Problem description:
Reproduce word for word the lines between those holding "(** What the" and "Star.gt (Star.y s)", inclusive, and nothing else from the data below.

Records for this exercise:
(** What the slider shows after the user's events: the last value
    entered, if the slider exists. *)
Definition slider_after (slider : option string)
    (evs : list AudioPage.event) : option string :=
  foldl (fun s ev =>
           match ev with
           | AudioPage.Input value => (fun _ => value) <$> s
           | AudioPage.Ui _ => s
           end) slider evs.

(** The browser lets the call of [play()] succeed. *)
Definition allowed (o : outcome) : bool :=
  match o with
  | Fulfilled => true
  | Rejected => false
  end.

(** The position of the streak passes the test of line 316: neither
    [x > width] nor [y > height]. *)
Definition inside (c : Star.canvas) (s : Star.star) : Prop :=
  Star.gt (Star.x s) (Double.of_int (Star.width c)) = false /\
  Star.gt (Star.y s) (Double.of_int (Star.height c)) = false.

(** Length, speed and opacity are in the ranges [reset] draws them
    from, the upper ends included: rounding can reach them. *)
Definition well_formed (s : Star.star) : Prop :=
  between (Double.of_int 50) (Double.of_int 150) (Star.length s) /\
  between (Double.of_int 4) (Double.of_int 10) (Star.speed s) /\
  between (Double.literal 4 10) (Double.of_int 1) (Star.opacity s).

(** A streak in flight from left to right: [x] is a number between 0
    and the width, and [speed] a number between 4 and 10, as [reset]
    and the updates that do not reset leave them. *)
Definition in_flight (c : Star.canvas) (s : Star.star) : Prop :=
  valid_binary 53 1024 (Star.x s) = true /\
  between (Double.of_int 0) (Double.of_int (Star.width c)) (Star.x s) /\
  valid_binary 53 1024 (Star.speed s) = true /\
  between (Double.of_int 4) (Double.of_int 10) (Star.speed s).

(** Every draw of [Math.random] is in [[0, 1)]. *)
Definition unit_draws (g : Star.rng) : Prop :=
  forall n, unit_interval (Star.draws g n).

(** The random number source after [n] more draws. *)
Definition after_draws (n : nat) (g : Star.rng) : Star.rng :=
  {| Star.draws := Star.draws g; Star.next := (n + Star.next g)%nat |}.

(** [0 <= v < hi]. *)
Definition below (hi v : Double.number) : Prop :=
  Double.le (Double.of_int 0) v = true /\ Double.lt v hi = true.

--

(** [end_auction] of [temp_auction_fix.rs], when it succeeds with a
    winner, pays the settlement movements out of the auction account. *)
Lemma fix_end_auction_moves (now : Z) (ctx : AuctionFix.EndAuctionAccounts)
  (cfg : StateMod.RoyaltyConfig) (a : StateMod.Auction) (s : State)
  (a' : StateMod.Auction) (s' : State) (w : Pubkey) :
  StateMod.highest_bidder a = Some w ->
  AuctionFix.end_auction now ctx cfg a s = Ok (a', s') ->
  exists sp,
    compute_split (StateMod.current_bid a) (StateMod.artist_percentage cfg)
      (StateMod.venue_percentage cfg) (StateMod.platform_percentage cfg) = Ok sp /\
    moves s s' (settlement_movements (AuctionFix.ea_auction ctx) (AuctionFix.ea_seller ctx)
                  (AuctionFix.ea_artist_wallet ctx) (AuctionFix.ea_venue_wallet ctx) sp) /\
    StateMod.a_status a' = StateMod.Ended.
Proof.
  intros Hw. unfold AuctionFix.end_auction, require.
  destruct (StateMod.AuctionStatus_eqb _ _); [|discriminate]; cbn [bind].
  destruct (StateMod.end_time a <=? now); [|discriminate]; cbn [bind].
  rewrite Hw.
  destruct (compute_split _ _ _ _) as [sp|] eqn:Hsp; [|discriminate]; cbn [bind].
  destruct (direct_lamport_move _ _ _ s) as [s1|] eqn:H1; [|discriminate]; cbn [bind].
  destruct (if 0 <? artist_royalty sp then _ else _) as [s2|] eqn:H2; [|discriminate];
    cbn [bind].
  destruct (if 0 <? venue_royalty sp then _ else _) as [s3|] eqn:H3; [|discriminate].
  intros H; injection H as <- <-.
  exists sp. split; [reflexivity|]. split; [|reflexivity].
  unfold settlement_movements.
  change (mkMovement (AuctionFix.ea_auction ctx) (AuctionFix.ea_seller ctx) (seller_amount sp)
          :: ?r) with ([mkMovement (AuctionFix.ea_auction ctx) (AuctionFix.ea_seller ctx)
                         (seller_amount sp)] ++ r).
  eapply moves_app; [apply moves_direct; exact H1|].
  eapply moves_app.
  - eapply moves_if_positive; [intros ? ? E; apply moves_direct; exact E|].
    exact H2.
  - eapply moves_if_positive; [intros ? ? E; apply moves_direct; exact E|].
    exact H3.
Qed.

Output for this exercise:
(** What the slider shows after the user's events: the last value
    entered, if the slider exists. *)
Definition slider_after (slider : option string)
    (evs : list AudioPage.event) : option string :=
  foldl (fun s ev =>
           match ev with
           | AudioPage.Input value => (fun _ => value) <$> s
           | AudioPage.Ui _ => s
           end) slider evs.

(** The browser lets the call of [play()] succeed. *)
Definition allowed (o : outcome) : bool :=
  match o with
  | Fulfilled => true
  | Rejected => false
  end.

(** The position of the streak passes the test of line 316: neither
    [x > width] nor [y > height]. *)
Definition inside (c : Star.canvas) (s : Star.star) : Prop :=
  Star.gt (Star.x s) (Double.of_int (Star.width c)) = false /\
  Star.gt (Star.y s) (Double.of_int (Star.height c)) = false.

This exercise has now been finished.